## Work task
Give back, word for word, the lines in the listing below from the one holding "Lemma uint_small w" down to the one holding "[ngx_atotm] and [ngx_hextoi], the", both ends included.

======

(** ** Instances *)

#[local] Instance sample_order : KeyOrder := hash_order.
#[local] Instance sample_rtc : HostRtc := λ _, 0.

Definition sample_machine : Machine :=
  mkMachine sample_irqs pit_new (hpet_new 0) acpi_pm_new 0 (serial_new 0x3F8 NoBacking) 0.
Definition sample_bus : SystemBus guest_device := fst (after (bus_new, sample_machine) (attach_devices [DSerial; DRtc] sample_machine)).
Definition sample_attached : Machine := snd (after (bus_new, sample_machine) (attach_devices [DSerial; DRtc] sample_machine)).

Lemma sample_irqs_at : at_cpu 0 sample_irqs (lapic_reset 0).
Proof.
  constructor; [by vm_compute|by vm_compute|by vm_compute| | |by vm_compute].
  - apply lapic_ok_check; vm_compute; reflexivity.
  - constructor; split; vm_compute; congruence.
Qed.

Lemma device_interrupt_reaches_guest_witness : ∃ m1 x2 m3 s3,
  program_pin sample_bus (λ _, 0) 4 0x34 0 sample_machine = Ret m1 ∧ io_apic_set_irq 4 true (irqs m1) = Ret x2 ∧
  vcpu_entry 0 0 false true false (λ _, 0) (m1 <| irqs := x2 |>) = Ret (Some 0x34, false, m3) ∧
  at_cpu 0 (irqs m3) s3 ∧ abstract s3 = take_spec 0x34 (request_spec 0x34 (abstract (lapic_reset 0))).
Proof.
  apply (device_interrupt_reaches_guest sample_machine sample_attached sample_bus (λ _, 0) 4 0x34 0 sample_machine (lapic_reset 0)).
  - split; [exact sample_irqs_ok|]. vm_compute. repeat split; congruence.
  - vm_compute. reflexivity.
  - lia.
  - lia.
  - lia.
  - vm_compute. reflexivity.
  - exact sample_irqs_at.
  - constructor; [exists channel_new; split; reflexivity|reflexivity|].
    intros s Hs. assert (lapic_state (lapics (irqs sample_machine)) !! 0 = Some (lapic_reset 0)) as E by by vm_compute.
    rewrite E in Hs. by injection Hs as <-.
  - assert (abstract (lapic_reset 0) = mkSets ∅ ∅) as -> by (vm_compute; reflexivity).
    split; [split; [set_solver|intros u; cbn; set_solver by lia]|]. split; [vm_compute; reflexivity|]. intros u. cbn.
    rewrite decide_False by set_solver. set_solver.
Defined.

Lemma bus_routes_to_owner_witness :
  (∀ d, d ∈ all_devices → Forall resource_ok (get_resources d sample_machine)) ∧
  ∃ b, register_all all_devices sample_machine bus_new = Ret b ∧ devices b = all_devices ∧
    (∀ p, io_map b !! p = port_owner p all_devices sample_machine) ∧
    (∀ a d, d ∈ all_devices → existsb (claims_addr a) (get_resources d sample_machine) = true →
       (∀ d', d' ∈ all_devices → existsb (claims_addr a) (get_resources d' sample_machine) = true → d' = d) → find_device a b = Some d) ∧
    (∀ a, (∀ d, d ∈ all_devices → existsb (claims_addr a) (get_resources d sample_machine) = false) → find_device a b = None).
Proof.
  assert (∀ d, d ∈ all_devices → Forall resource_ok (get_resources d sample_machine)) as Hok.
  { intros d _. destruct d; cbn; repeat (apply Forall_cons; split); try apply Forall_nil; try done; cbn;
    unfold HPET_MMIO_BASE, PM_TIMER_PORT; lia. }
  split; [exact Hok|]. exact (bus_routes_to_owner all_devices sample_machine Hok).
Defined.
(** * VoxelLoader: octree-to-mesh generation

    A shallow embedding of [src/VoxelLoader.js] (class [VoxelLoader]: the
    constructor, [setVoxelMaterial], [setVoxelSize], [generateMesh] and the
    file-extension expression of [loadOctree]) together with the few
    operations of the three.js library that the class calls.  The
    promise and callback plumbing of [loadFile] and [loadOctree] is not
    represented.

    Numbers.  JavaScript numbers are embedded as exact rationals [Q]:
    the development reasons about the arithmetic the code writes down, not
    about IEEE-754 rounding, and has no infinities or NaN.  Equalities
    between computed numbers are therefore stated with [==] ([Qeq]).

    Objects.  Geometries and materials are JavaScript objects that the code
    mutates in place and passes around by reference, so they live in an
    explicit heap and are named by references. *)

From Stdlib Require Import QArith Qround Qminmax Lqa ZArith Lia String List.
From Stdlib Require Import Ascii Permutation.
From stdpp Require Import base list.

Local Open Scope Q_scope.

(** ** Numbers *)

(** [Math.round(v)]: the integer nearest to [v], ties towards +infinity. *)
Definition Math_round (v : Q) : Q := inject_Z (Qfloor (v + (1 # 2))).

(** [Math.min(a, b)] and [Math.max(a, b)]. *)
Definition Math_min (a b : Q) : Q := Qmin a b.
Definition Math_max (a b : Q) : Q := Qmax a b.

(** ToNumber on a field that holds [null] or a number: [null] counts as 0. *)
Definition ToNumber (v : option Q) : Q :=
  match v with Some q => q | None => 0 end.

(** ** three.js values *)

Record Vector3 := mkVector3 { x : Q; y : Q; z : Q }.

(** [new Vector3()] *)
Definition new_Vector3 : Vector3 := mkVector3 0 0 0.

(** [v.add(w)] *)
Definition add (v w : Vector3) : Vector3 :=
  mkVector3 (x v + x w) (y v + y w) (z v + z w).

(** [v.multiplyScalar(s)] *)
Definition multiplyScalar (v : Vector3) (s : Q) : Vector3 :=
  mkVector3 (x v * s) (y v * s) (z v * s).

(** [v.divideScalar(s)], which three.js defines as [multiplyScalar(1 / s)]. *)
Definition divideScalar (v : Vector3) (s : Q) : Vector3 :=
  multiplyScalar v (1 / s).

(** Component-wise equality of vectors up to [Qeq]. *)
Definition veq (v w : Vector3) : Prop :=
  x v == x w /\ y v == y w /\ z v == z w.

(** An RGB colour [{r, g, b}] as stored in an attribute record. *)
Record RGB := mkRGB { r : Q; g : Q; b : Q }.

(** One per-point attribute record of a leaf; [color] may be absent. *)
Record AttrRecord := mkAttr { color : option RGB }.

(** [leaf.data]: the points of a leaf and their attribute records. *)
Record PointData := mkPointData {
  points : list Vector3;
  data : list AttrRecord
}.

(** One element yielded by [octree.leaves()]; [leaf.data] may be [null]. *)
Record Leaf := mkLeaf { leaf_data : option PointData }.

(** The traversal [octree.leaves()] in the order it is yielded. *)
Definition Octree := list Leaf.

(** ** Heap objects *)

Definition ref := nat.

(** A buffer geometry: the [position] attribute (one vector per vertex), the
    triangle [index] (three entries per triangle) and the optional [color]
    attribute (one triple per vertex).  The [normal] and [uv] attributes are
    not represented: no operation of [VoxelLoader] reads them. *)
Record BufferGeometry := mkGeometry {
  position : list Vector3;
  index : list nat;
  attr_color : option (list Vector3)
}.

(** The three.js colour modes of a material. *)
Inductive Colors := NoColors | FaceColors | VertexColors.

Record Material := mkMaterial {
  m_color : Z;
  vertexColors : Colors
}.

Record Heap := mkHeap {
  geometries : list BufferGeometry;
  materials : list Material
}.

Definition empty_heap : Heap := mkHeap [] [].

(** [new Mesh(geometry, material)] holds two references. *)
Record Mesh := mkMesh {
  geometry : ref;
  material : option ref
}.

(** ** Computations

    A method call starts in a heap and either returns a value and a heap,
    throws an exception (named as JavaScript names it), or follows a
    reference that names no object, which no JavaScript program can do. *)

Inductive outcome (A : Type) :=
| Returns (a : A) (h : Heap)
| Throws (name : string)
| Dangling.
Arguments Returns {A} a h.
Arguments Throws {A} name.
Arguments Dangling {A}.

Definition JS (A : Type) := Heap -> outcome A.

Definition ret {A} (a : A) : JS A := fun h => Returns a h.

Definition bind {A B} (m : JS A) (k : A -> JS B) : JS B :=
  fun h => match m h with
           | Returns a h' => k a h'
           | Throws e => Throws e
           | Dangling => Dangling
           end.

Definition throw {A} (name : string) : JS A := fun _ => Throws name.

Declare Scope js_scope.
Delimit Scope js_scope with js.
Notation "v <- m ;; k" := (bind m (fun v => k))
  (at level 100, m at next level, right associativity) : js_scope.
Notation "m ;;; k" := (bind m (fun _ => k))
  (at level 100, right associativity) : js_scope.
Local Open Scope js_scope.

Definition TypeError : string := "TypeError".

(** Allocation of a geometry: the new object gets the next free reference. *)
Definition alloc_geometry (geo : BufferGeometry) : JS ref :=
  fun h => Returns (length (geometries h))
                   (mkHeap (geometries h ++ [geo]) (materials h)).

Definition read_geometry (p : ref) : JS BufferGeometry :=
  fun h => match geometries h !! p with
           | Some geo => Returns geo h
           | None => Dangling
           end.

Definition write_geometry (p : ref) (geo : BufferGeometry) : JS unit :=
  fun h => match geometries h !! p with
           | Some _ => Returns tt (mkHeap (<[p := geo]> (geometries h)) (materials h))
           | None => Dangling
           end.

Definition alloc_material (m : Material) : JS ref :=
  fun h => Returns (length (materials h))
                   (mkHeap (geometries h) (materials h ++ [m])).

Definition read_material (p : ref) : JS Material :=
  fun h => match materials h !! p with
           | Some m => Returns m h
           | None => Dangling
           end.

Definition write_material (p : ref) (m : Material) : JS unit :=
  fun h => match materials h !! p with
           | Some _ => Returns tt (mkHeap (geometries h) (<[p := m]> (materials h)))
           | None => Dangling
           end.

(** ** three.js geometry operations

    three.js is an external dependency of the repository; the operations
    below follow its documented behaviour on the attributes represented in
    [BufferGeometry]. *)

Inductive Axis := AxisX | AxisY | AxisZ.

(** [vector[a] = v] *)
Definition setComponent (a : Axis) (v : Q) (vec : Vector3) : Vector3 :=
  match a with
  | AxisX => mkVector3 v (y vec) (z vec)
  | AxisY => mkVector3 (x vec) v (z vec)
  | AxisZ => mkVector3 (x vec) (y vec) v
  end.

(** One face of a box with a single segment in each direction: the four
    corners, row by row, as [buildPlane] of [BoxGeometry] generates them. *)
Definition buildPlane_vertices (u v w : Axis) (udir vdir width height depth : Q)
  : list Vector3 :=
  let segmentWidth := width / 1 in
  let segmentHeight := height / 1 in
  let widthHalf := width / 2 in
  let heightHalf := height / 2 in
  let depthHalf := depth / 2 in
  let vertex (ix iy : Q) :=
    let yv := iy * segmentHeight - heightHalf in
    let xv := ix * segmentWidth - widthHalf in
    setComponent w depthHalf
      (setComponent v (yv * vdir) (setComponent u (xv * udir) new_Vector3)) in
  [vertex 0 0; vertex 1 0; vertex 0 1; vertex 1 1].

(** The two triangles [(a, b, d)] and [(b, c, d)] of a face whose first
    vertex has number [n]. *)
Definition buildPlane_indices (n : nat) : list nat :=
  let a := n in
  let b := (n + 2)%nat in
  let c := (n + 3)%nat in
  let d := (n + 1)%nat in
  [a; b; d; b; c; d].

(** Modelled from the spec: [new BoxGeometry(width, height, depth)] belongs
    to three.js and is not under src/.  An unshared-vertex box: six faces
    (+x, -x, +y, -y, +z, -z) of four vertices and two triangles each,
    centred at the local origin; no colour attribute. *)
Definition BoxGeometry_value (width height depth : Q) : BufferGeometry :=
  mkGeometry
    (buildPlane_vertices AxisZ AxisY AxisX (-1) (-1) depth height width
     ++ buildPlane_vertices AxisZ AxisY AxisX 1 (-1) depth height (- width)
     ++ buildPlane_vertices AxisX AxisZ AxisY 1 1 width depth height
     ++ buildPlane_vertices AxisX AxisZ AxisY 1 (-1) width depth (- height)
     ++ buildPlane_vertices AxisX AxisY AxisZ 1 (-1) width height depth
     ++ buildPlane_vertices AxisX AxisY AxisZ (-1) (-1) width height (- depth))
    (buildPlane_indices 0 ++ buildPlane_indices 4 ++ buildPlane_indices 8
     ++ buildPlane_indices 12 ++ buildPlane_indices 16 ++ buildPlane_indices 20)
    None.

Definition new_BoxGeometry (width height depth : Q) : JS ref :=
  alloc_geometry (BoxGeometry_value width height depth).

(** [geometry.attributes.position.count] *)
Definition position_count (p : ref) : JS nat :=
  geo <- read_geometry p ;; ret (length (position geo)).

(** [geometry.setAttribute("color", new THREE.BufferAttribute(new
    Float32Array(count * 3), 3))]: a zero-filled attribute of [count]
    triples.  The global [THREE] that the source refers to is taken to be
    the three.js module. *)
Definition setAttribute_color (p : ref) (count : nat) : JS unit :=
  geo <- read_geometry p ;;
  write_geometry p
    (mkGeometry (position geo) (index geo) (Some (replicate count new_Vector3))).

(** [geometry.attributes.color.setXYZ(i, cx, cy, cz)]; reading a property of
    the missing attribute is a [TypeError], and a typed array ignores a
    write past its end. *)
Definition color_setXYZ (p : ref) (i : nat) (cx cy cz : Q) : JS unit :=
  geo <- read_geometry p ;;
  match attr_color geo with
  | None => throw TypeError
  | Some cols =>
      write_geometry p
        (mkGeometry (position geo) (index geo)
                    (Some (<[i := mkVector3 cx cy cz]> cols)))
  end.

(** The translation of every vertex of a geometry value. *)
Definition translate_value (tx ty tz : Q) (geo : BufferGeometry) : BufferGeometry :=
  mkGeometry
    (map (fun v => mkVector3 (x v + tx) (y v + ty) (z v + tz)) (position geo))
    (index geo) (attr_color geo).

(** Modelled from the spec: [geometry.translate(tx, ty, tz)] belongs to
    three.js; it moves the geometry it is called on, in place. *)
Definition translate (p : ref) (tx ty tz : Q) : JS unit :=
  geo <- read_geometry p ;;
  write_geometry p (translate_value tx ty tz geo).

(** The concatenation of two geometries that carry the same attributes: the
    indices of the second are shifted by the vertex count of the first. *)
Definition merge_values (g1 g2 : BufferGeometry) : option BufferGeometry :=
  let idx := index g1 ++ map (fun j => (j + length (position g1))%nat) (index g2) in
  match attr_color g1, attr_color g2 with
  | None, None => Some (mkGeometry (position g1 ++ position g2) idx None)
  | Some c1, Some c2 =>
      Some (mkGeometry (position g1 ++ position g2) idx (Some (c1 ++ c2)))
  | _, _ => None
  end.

======

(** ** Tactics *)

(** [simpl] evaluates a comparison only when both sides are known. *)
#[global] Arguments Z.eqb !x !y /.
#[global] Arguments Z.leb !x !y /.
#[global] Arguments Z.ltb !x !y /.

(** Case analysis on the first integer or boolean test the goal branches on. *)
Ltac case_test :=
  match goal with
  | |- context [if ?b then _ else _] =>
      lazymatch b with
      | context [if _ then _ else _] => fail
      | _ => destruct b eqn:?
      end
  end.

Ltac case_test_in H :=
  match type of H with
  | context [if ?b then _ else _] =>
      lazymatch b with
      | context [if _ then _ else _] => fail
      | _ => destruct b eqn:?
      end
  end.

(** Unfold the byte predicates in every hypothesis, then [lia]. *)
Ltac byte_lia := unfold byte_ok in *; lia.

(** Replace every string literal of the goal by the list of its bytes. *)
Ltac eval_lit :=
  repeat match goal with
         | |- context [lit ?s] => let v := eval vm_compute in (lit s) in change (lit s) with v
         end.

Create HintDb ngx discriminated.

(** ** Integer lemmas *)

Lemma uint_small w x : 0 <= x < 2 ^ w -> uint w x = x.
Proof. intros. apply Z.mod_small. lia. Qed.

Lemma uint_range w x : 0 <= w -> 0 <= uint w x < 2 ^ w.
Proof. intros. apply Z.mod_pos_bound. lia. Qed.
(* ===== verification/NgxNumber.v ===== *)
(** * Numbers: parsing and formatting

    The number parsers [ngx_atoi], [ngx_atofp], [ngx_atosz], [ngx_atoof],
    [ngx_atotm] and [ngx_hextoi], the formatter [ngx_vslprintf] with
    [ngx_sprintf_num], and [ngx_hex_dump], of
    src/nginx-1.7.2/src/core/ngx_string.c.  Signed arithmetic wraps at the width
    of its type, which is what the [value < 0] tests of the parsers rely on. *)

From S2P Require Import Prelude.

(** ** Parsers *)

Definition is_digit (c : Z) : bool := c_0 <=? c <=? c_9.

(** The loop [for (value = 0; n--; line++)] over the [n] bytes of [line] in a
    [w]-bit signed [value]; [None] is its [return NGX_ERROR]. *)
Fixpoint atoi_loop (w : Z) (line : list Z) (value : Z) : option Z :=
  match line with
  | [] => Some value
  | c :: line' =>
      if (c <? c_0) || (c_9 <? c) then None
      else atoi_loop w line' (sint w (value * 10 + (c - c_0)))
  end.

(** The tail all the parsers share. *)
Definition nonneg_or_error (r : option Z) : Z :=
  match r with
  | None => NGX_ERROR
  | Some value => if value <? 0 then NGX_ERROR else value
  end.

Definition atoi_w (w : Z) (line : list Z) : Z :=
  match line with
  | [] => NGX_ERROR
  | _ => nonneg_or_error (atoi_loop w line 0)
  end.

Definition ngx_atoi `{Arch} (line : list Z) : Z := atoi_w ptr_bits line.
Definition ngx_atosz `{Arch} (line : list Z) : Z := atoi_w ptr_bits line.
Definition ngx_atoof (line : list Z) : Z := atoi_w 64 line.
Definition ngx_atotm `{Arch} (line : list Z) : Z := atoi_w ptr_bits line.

======

## Your solution
Lemma uint_small w x : 0 <= x < 2 ^ w -> uint w x = x.
Proof. intros. apply Z.mod_small. lia. Qed.

Lemma uint_range w x : 0 <= w -> 0 <= uint w x < 2 ^ w.
Proof. intros. apply Z.mod_pos_bound. lia. Qed.
(* ===== verification/NgxNumber.v ===== *)
(** * Numbers: parsing and formatting

    The number parsers [ngx_atoi], [ngx_atofp], [ngx_atosz], [ngx_atoof],
    [ngx_atotm] and [ngx_hextoi], the formatter [ngx_vslprintf] with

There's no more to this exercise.